Monday, Sep. 14, 1970

Animal Polluters

Industry and the habits of urban man dominate the attention of environmentalists, but these familiar targets have rustic, yet serious, competition. The nation's 50 million pigs, 38 million cattle and 350 million chickens threaten other forms of life with vast quantities of bodily wastes. Livestock produce two billion tons of manure in the U.S. each year. In some states the situation has become so alarming that farmers, cattlemen and scientists are frantically searching for a way to clean up the landscape.

The problem is space. Just 15 years ago, the average steer in the U.S. had about 86,000 sq. ft. of open range to roam in. The land could absorb excretion; natural processes converted it to fertilizer. Today the steer is likely to be crowded into outdoor feed lots with only 200 sq. ft. of living space. Feed lots, where livestock is scientifically bred and fattened for slaughter, were rare in the early 1950s. Now there are 256,000 for cattle alone, and a single facility containing 50,000 head is not uncommon. Since these feed lots are concentrated near cities, transporting manure for fertilizer to rural areas is not economical.

Dying Waters. Because most feed lots are situated near lakes, rivers or streams so that livestock can be watered, rain can cause heavy manure runoffs that in turn pollute the water supply. Waste materials equivalent to those produced by 100 million people, for example, have been measured in the Missouri River between Omaha and Kansas City. Such enormous manure runoffs produce disease-carrying bacteria and have so increased the nitrate and phosphate levels in some waterways that algae proliferate, choking off other forms of life. Toxic elements in manure are believed responsible for killing 1,500,000 game fish in nine states in 1968.

The problem of animal waste disposal, of course, is not confined to cattle. Dogs do their part in dirtying cities (TIME, July 20), and pigs and chickens add to the problem in the country. Pigs are still bred on some 1,000,000 farms, and more than 80 million are sold each year. Broiler production soared from 630 million birds in 1950 to about 2.6 billion in 1967. Confined like cattle, pigs and chickens produce mountains of wastes.

Solutions to the problem are only beginning to emerge now that some obvious possibilities have proved impractical. Transporting manure from feed lots to burial pits or storage bins is expensive and difficult. Burning it only increases air pollution and drying it takes up too much space. A more promising approach is to reduce each animal's excretion. Farmland Industries of Kansas City, Mo., has developed grain-sized plastic tabs that, once eaten by a cow, lodge in one of its stomachs, the rumen. There they take the place of roughage, reducing the animal's need for hay. Such cattle subsequently produce up to 40% less manure than those fed conventionally. Another scheme calls for injecting manure with special bacteria to hasten decomposition.

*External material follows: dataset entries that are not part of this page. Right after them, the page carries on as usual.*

(* ===== verification/Index.v ===== *)
(** One index: the lookup tables from blobs to packs (src/internal/index/index.go).

    The lock of an index serialises its operations: each operation is one
    function on the state. *)

From S2P Require Import Prelude Bytes Restic Sets HashedArrayTree IndexMap.

#[local] Open Scope Z_scope.

Record Index := mkIndex {
  byType : list indexMap;
  packs : list ID;
  final : bool;
  ids : list ID;
  idx_supersedes : list ID;
  created : Z }.

Definition set_byType (idx : Index) m := mkIndex m (packs idx) (final idx) (ids idx) (idx_supersedes idx) (created idx).
Definition set_packs (idx : Index) p := mkIndex (byType idx) p (final idx) (ids idx) (idx_supersedes idx) (created idx).
Definition set_final (idx : Index) f := mkIndex (byType idx) (packs idx) f (ids idx) (idx_supersedes idx) (created idx).
Definition set_ids (idx : Index) l := mkIndex (byType idx) (packs idx) (final idx) l (idx_supersedes idx) (created idx).
Definition set_supersedes (idx : Index) l := mkIndex (byType idx) (packs idx) (final idx) (ids idx) l (created idx).

(** [NewIndex] at time [now] (nanoseconds). *)
Definition NewIndex (now : Z) : Index :=
  mkIndex (replicate NumBlobTypes emptyMap) [] false [] [] now.

Definition addToPacks (idx : Index) (id : ID) : Index * nat :=
  let idx := set_packs idx (packs idx ++ [id]) in (idx, (length (packs idx) - 1)%nat).

Definition maxuint32 : Z := Z.shiftl 1 32 - 1.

Manure has been used as a fertilizer for centuries. It is currently out of favor, however, because chemicals are cheaper and more easily transportable. Reseachers now claim to have found a way to restore manure to its previous use. In Guymon, Okla., the excrement of 36,000 cattle is collected in settling ponds, and the suspended effluents are piped underground to a 320-acre plot about a mile away. The enriched fertilizer is absorbed into the ground. Other scientists have suggested recycling chicken manure, which has a high nutritional value, drying it and feeding it to chickens and cattle. In one pilot study, sheep and steers took readily to a combination of cattle manure and hay.

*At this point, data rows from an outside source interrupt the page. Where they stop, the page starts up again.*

(* ===== verification/MasterIndex.v ===== *)
(** The collection of all indexes and of the blobs being saved
    (src/internal/index/master_index.go).

    The slice [mi.idx] holds pointers, and callers keep pointers to the same
    indexes while they save them: the indexes live in a store [mi_heap], and
    the slice holds their locations.  The mutex of the master index serialises
    its operations. *)

From stdpp Require Import functions.
From S2P Require Import Prelude Bytes Restic Sets HashedArrayTree IndexMap Index.

#[local] Open Scope Z_scope.

Definition loc := nat.

Record MasterIndex := mkMI {
  mi_heap : gmap loc Index;
  mi_idx : list loc;
  pendingBlobs : gset BlobHandle;
  mi_compress : bool }.

Definition set_heap (mi : MasterIndex) h := mkMI h (mi_idx mi) (pendingBlobs mi) (mi_compress mi).
Definition set_idx (mi : MasterIndex) l := mkMI (mi_heap mi) l (pendingBlobs mi) (mi_compress mi).
Definition set_pending (mi : MasterIndex) s := mkMI (mi_heap mi) (mi_idx mi) s (mi_compress mi).

(** Allocate an index ([&Index{...}]). *)
Definition alloc_index (mi : MasterIndex) (idx : Index) : MasterIndex * loc :=
  let l := fresh (dom (mi_heap mi)) in (set_heap mi (<[l := idx]> (mi_heap mi)), l).

Definition deref (mi : MasterIndex) (l : loc) : outcome Index :=
  match mi_heap mi !! l with Some idx => Ok idx | None => Panic "nil pointer dereference" end.

Definition write (mi : MasterIndex) (l : loc) (idx : Index) : MasterIndex :=
  set_heap mi (<[l := idx]> (mi_heap mi)).

(** [NewMasterIndex]: always one empty final index, to merge into. *)
Definition NewMasterIndex (now : Z) : MasterIndex :=
  let idx := Finalize (NewIndex now) in
  mkMI {[0%nat := idx]} [0%nat] (NewBlobSet []) false.

Definition MarkCompressed (mi : MasterIndex) : MasterIndex :=
  mkMI (mi_heap mi) (mi_idx mi) (pendingBlobs mi) true.

Section MasterIndex.
Context (sum64 : list byte -> Z).

Definition Lookup (mi : MasterIndex) (bh : BlobHandle) : outcome (list PackedBlob) :=
  ofold (fun (pbs : list PackedBlob) l => try idx <- deref mi l; Index_Lookup sum64 idx bh pbs) [] (mi_idx mi).

Fixpoint LookupSize_loop (mi : MasterIndex) (bh : BlobHandle) (ls : list loc) : outcome (option Z) :=
  match ls with
  | [] => Ok None
  | l :: ls =>
      try idx <- deref mi l;
      try size <- Index_LookupSize sum64 idx bh;
      match size with Some _ => Ok size | None => LookupSize_loop mi bh ls end
  end.
Definition LookupSize (mi : MasterIndex) (bh : BlobHandle) : outcome (option Z) :=
  LookupSize_loop mi bh (mi_idx mi).

(** The loop [for _, idx := range mi.idx { if idx.Has(bh) { return true } }]. *)
Fixpoint anyHas (mi : MasterIndex) (bh : BlobHandle) (ls : list loc) : outcome bool :=
  match ls with
  | [] => Ok false
  | l :: ls =>
      try idx <- deref mi l;
      try has <- Index_Has sum64 idx bh;
      if (has : bool) then Ok true else anyHas mi bh ls
  end.

Definition AddPending (mi : MasterIndex) (bh : BlobHandle) : outcome (MasterIndex * bool) :=
  if BlobSet_Has (pendingBlobs mi) bh then Ok (mi, false)
  else
    try has <- anyHas mi bh (mi_idx mi);
    if (has : bool) then Ok (mi, false)
    else Ok (set_pending mi (BlobSet_Insert (pendingBlobs mi) bh), true).

Definition Has (mi : MasterIndex) (bh : BlobHandle) : outcome bool :=
  if BlobSet_Has (pendingBlobs mi) bh then Ok true else anyHas mi bh (mi_idx mi).

Definition MI_IDs (mi : MasterIndex) : outcome (gset ID) :=
  ofold (fun (s : gset ID) l =>
    try idx <- deref mi l;
    if negb (Final idx) then Ok s
    else match IDs idx with
         | Ok indexIDs => Ok (fold_left IDSet_Insert indexIDs s)
         | _ => Ok s
         end) (NewIDSet []) (mi_idx mi).

Definition MI_Packs (mi : MasterIndex) (packBlacklist : gset ID) : outcome (gset ID) :=
  ofold (fun (packs_ : gset ID) l =>
    try idx <- deref mi l;
    let idxPacks := Index_Packs idx in
    let idxPacks := if final idx && Nat.ltb 0 (base.size packBlacklist)
                    then IDSet_Sub idxPacks packBlacklist else idxPacks in
    Ok (IDSet_Merge packs_ idxPacks)) (NewIDSet []) (mi_idx mi).

(** [Insert]: the caller passes a pointer. *)
Definition Insert (mi : MasterIndex) (l : loc) : MasterIndex := set_idx mi (mi_idx mi ++ [l]).

(** The loop of [StorePack]: the first index that is not final takes the pack. *)
Fixpoint storeInFirst (mi : MasterIndex) (id : ID) (blobs : list Blob) (ls : list loc)
    : outcome (option MasterIndex) :=
  match ls with
  | [] => Ok None
  | l :: ls =>
      try idx <- deref mi l;
      if negb (Final idx) then
        try idx <- Index_StorePack sum64 idx id blobs; Ok (Some (write mi l idx))
      else storeInFirst mi id blobs ls
  end.

Definition StorePack (now : Z) (mi : MasterIndex) (id : ID) (blobs : list Blob) : outcome MasterIndex :=
  let mi := set_pending mi
    (fold_left (fun s blob => BlobSet_Delete s (mkBlobHandle (b_ID blob) (b_Type blob))) blobs (pendingBlobs mi)) in
  try stored <- storeInFirst mi id blobs (mi_idx mi);
  match stored with
  | Some mi => Ok mi
  | None =>
      try newIdx <- Index_StorePack sum64 (NewIndex now) id blobs;
      let '(mi, l) := alloc_index mi newIdx in
      Ok (set_idx mi (mi_idx mi ++ [l]))
  end.

(** Finalize the indexes selected by [sel]; return their locations. *)
Definition finalize_sel (sel : Index -> bool) (mi : MasterIndex) : outcome (MasterIndex * list loc) :=
  ofold (fun (st : MasterIndex * list loc) l =>
    let '(mi, list_) := st in
    try idx <- deref mi l;
    if sel idx then Ok (write mi l (Finalize idx), list_ ++ [l]) else Ok (mi, list_))
    (mi, []) (mi_idx mi).

Definition finalizeNotFinalIndexes (mi : MasterIndex) : outcome (MasterIndex * list loc) :=
  finalize_sel (fun idx => negb (Final idx)) mi.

For a cattleman with adequate financial resources, such schemes may be workable. Bert A. Getz, a Chicago farmer-businessman, has built a modern indoor feed lot in Marengo, Ill., that is both economical to operate and sparing of the environment. As many as 600 cattle are fed from a conveyor belt in a $125,000 barn. The floor is made of wood slats, spaced so that manure and urine fall into vats beneath. Twice a year the solution is collected and pumped out of the barn to fertilize 250 acres of land.

Getz's operation is a worthy model, but such methods are uneconomical for feed-lot operators with very large herds. Until a system is worked out whereby the cost of waste treatment is subsidized by the Government or passed on to the consumer, animal pollution will remain a difficult environmental problem.